Take “The Hills,” maneuvering in tight space at the outer limits of this phenomenon. On the show, Lauren, Heidi, Audrina and the rest live in a blissful bubble -- dining at outdoor cafes unperturbed, free to drink and dance their nights away in what amounts to essentially staged events, video versions of the classic photo op. But of course, one look at the tabloids reveals a whole other side of their lives, aspects that the cameras of “The Hills” choose not to shoot or are prevented from so doing.

When the spaces collide, dissonance runs highest. On the show, Spencer and Heidi were properly engaged only in last week’s episode, but in real life they were married late last month, an event that will be the center of this season’s finale, airing next Sunday. Wondering if Lauren showed up? A picture of her walking out of the church could be found in any tabloid.

While discussing joining the cast of “The Hills” -- she’ll appear in the season finale, at the Speidi wedding -- Kristin Cavallari (late of “Laguna Beach”) mentioned her newly acquired acting skills, as if that were what starring on the show demanded. (Far preferable are the expressions of emptiness on Stephanie’s face that no coach could teach; same with Lo’s cherished disdain.)

Kristin also nodded to the show’s fundamental confusion: “[Lauren] has a boyfriend so she’s not dating on the show. I’m very open to dating and finding a guy.” Lauren has reportedly been dating actor Kyle Howard (“My Boys”) for almost a year, but he’s never appeared on the show, nor is he ever mentioned.

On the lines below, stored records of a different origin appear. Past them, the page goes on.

(** * LBBS abstract I/O transformations (bbs/io.c) and the delimited reader's
      return contract (include/readline.h): a shallow embedding.

    The C code is embedded function by function.  Pointers are addresses in
    [Z] with [NULL = 0]; the pointer to a registry entry held by a slot is the
    entry itself (entries are immutable once registered) or [None] for NULL.
    Calls that leave io.c (transformer hooks, module reference counting,
    bbs_error / bbs_warning) are recorded as events, in program order.
    Dereferencing a NULL transformer pointer is undefined in C: the functions
    that can do it return [option], with [None] for that crash. *)

From Stdlib Require Import ZArith List String Ascii Bool Lia Sorted.
Import ListNotations.
Local Open Scope Z_scope.

(** ** libc string comparison *)

Module Libc.

(** A byte read as [unsigned char]. *)
Definition uchar (c : ascii) : Z := Z.of_N (N_of_ascii c).

(** tolower(3) in the C locale: 'A'..'Z' are moved to 'a'..'z'. *)
Definition tolower (c : Z) : Z :=
  if (65 <=? c) && (c <=? 90) then c + 32 else c.

(** strcmp(3): the difference of the first two bytes that differ, read as
    unsigned char; a NUL byte ends both strings.  The end of the Rocq string
    stands for the terminating NUL. *)
Fixpoint strcmp (s1 s2 : string) : Z :=
  match s1, s2 with
  | EmptyString, EmptyString => 0
  | EmptyString, String c2 _ => 0 - uchar c2
  | String c1 _, EmptyString => uchar c1
  | String c1 r1, String c2 r2 =>
      if uchar c1 =? uchar c2
      then (if uchar c1 =? 0 then 0 else strcmp r1 r2)
      else uchar c1 - uchar c2
  end.

(** strcasecmp(3): as strcmp, on the bytes passed through tolower. *)
Fixpoint strcasecmp (s1 s2 : string) : Z :=
  match s1, s2 with
  | EmptyString, EmptyString => 0
  | EmptyString, String c2 _ => 0 - tolower (uchar c2)
  | String c1 _, EmptyString => tolower (uchar c1)
  | String c1 r1, String c2 r2 =>
      if tolower (uchar c1) =? tolower (uchar c2)
      then (if uchar c1 =? 0 then 0 else strcasecmp r1 r2)
      else tolower (uchar c1) - tolower (uchar c2)
  end.

(** The content of a C string holds no NUL byte. *)
Fixpoint cstring (s : string) : Prop :=
  match s with
  | EmptyString => True
  | String c r => uchar c <> 0 /\ cstring r
  end.

(** The string with every byte passed through tolower. *)
Fixpoint lower (s : string) : list Z :=
  match s with
  | EmptyString => []
  | String c r => tolower (uchar c) :: lower r
  end.

End Libc.

Import Libc.

(** ** Data of io.c *)

Definition ptr := Z.
Definition NULL : ptr := 0.

(** [if (p)] on a pointer. *)
Definition non_null (p : ptr) : bool := negb (p =? NULL).

(** Modelled from the spec: enum bbs_io_transform_type is declared in
    include/io.h, which is not among the sources; the spec gives the closed
    enumeration (TLS encryption, deflate compression, session logging) and
    io.c names the three constants. *)
Inductive bbs_io_transform_type :=
| TRANSFORM_TLS_ENCRYPTION
| TRANSFORM_DEFLATE_COMPRESSION
| TRANSFORM_SESSION_LOGGING.

Definition type_eqb (a b : bbs_io_transform_type) : bool :=
  match a, b with
  | TRANSFORM_TLS_ENCRYPTION, TRANSFORM_TLS_ENCRYPTION => true
  | TRANSFORM_DEFLATE_COMPRESSION, TRANSFORM_DEFLATE_COMPRESSION => true
  | TRANSFORM_SESSION_LOGGING, TRANSFORM_SESSION_LOGGING => true
  | _, _ => false
  end.

Inductive bbs_io_session_type :=
| TRANSFORM_SESSION_NODE
| TRANSFORM_SESSION_TCPCLIENT.
(** Lines 76-99, the body of the inner loop of the variable-size branch. *)
Definition variable_body (df : DataFrame) (col : list (option Q))
  (window_size : Q) (st : best) (i : nat) : result best :=
  let start_time := nth i (X_Value df) 0 in
  let end_time := start_time + window_size in
  match last_label (index_le (X_Value df) end_time) with
  | Err e => Err e
  | Ok end_idx =>
      if (Z.of_nat end_idx - Z.of_nat i <? 2)%Z then Ok st
      else
        let window := iloc col i (end_idx + 1) in
        let current_std := std window in
        let actual_window_size := nth end_idx (X_Value df) 0 - start_time in
        if Qgt_bool (Qabs (actual_window_size - window_size))
                    (window_size * 0.01)
        then Ok st
        else if fval_ltb current_std (min_std st)
        then Ok {| min_std := current_std; best_start_idx := i;
                   best_end_idx := end_idx; best_window_size := window_size |}
        else Ok st
  end.

(** Lines 72-99 with the sequence of window sizes as an argument. *)
Definition scan_lengths (df : DataFrame) (col : list (option Q))
  (window_sizes : list Q) (st : best) : result best :=
  for_each window_sizes
    (fun st window_size =>
       for_each (range (len df)) (variable_body df col window_size) st)
    st.

(** The window sizes of line 72. *)
Definition window_sizes (min_window_size max_window_size : Q) : list Q :=
  arange min_window_size (max_window_size + 1) 1.

(** Lines 70-99. *)
Definition variable_branch (df : DataFrame) (col : list (option Q))
  (min_window_size max_window_size : Q) (st : best) : result best :=
  scan_lengths df col (window_sizes min_window_size max_window_size) st.

(** The returned tuple (the specification's [WindowResult]). *)
Record WindowResult : Type := {
  start_index : nat;
  end_index : nat;
  std_dev : fval;
  achieved_length : Q
}.

(** Lines 101-104. *)
Definition finish (scanned : result best) : result WindowResult :=
  match scanned with
  | Err e => Err e
  | Ok st =>
      if is_inf (min_std st) then Err NoValidWindow
      else Ok {| start_index := best_start_idx st;
                 end_index := best_end_idx st + 1;
                 std_dev := min_std st;
                 achieved_length := best_window_size st |}
  end.

(** Lines 14-104. *)
Definition find_min_std_window (df : DataFrame) (column_name : string)
  (min_window_size max_window_size : Q) : result WindowResult :=
  match column df column_name with
  | None => Err UnknownChannel
  | Some col =>
      if Qgt_bool min_window_size max_window_size then Err InvalidRange
      else
        finish
          (if Qeq_bool min_window_size max_window_size
           then fixed_branch df col min_window_size initial
           else variable_branch df col min_window_size max_window_size initial)
  end.
(** X2.  Which read faults first.  The site title is read before the JSX
    is built, so a missing [site] or [siteMetadata] is reported even when
    the post is missing too; only with the site title read does a missing
    post, and after it a missing front-matter, surface. *)
Theorem template_fault_order (scope : moduleScope) (data location : value) :
  (nullish data = true ->
   BlogPostTemplate scope data location = Throw (TypeError data "markdownRemark")) /\
  (forall site,
      get data "site" = Ok site -> nullish site = true ->
      BlogPostTemplate scope data location = Throw (TypeError site "siteMetadata")) /\
  (forall site sm,
      get data "site" = Ok site -> get site "siteMetadata" = Ok sm -> nullish sm = true ->
      BlogPostTemplate scope data location = Throw (TypeError sm "title")) /\
  (forall site sm post,
      get data "site" = Ok site -> get site "siteMetadata" = Ok sm -> nullish sm = false ->
      get data "markdownRemark" = Ok post -> nullish post = true ->
      BlogPostTemplate scope data location = Throw (TypeError post "frontmatter")) /\
  (forall site sm post fm,
      get data "site" = Ok site -> get site "siteMetadata" = Ok sm -> nullish sm = false ->
      get data "markdownRemark" = Ok post -> get post "frontmatter" = Ok fm ->
      nullish fm = true ->
      BlogPostTemplate scope data location = Throw (TypeError fm "title")).
Proof.
  unfold BlogPostTemplate. repeat apply conj.
  - intros H. rewrite (get_nullish _ _ H). reflexivity.
  - intros site Hsite Hnull.
    destruct (get_present data "markdownRemark" (get_Ok_not_nullish _ _ _ Hsite))
      as (post & ->).
    cbn [JS.bind]. rewrite Hsite; cbn [JS.bind].
    rewrite (get_nullish _ _ Hnull). reflexivity.
  - intros site sm Hsite Hsm Hnull.
    destruct (get_present data "markdownRemark" (get_Ok_not_nullish _ _ _ Hsite))
      as (post & ->).
    cbn [JS.bind]. rewrite Hsite; cbn [JS.bind]. rewrite Hsm; cbn [JS.bind].
    rewrite (get_nullish _ _ Hnull). reflexivity.
  - intros site sm post Hsite Hsm Hsmp Hpost Hnull.
    destruct (get_present sm "title" Hsmp) as (siteName & Hname).
    rewrite Hpost; cbn [JS.bind]. rewrite Hsite; cbn [JS.bind].
    rewrite Hsm; cbn [JS.bind]. rewrite Hname; cbn [JS.bind].
    rewrite (get_nullish _ _ Hnull). reflexivity.
  - intros site sm post fm Hsite Hsm Hsmp Hpost Hfm Hnull.
    destruct (get_present sm "title" Hsmp) as (siteName & Hname).
    rewrite Hpost; cbn [JS.bind]. rewrite Hsite; cbn [JS.bind].
    rewrite Hsm; cbn [JS.bind]. rewrite Hname; cbn [JS.bind].
    rewrite Hfm; cbn [JS.bind].
    rewrite (get_nullish _ _ Hnull). reflexivity.
Qed.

As a result, a significant part of Lauren’s life remains opaque, making the prospect of Lauren’s unfilmed world even more tantalizing. Even “Family Guy” grappled with the subject this month, presenting her as a misunderstood closet genius, an intellectual powerhouse too bright even for Brian, the sophisticate dog. A stretch, perhaps, but certainly Lauren must spend at least the occasional day without cameras lamenting the days spent with them, not that you’d ever know.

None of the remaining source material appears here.